In News
- African health ministers launched a campaign to ramp up awareness, bolster prevention and care to curb the toll of sickle cell disease
Sickle cell disease (SCD)
- About:
- It is a group of inherited red blood cell disorders. Red blood carries oxygen to all parts of the body.
- Healthy red blood cells are round, and they move through small blood vessels to carry oxygen to all parts of the body.
- In someone who has SCD, the hemoglobin is abnormal, which causes the red blood cells to become hard and sticky and look like a C-shaped farm tool called a “sickle.”
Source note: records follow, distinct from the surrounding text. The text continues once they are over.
(** * Tabular Q-learning over a two-qubit circuit environment

    A shallow embedding of [qlearning.py]: the gym-style environment
    [QuantumEnv] that grows a two-qubit circuit gate by gate and scores it
    against the iSWAP unitary, the agent [QLearningAgent] with its Q-table,
    and the two driver loops [train_agent] and [test_agent].

    Modelling conventions.
    - Python [int] is [Z]; numpy [float64] is an exact rational [Q] (rounding
      is not modelled); an exception is a value of [exn] carried by [result].
    - Matrix entries live in Q(sqrt 2)(i), which holds every entry of the
      seven catalogued gates and of the target matrices exactly, so the
      fidelity test is decided without rounding.
    - The libraries the program calls but does not define (the circuit text
      drawer, SHA-256, the Aer unitary simulator) are the fields of the
      class [Backend]; numpy's global generator is the oracle [RandomState].
    - [dict] is a [gmap], a numpy array is a list of rows, [print] appends a
      line to [stdout]. *)

From Stdlib Require Import ZArith QArith Qminmax Qreals Lia Lra Reals.
From stdpp Require Import base gmap list strings pretty.

Open Scope Z_scope.

(** ** Python runtime: exceptions and sequence indexing *)

Inductive exn : Type :=
| TypeError
| IndexError
| ValueError
| CircuitError.

Inductive result (A : Type) : Type :=
| Ok (a : A)
| Raise (e : exn).

Arguments Ok {A} a.
Arguments Raise {A} e.

#[global] Instance result_ret : MRet result := fun A a => Ok a.

#[global] Instance result_bind : MBind result := fun A B k m =>
  match m with
  | Ok a => k a
  | Raise e => Raise e
  end.

(** [seq[i]] for a sequence of length [n]: a negative index counts from the
    end, anything outside [-n, n) is an [IndexError]. *)
Definition py_index (n : nat) (i : Z) : result nat :=
  if (0 <=? i) && (i <? Z.of_nat n) then Ok (Z.to_nat i)
  else if (- Z.of_nat n <=? i) && (i <? 0) then Ok (Z.to_nat (i + Z.of_nat n))
  else Raise IndexError.

Definition py_getitem {A : Type} (l : list A) (i : Z) : result A :=
  k ← py_index (length l) i;
  match l !! k with
  | Some x => Ok x
  | None => Raise IndexError
  end.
- The sickle cells die early, which causes a constant shortage of red blood cells.
- Types:
- There are several types of SCD. The specific type of SCD a person has depends on the genes they inherited from their parents. People with SCD inherit genes that contain instructions, or code, for abnormal hemoglobin.
- Cause:
- SCD is a genetic condition that is present at birth. It is inherited when a child receives two genes—one from each parent—that code for abnormal hemoglobin.
- Prevention:
- Management of SCD is focused on preventing and treating pain episodes and other complications. Prevention strategies include lifestyle behaviors as well as medical screening and interventions to prevent SCD complications.
- Recent Initiatives:
- The Unmukt Project is being implemented by the Central Government to strengthen screening and timely management of Sickle Cell Anemia.
- The Tribal Affairs Ministry established the National Council on Sickle Cell Disease and Tribal Health Cell, which would coordinate with the Ministry of Health and State Governments.
- The Tribal Affairs Ministry, through development of Sickle Cell Support Corner, has instituted a mechanism for creating a Central Repository of data.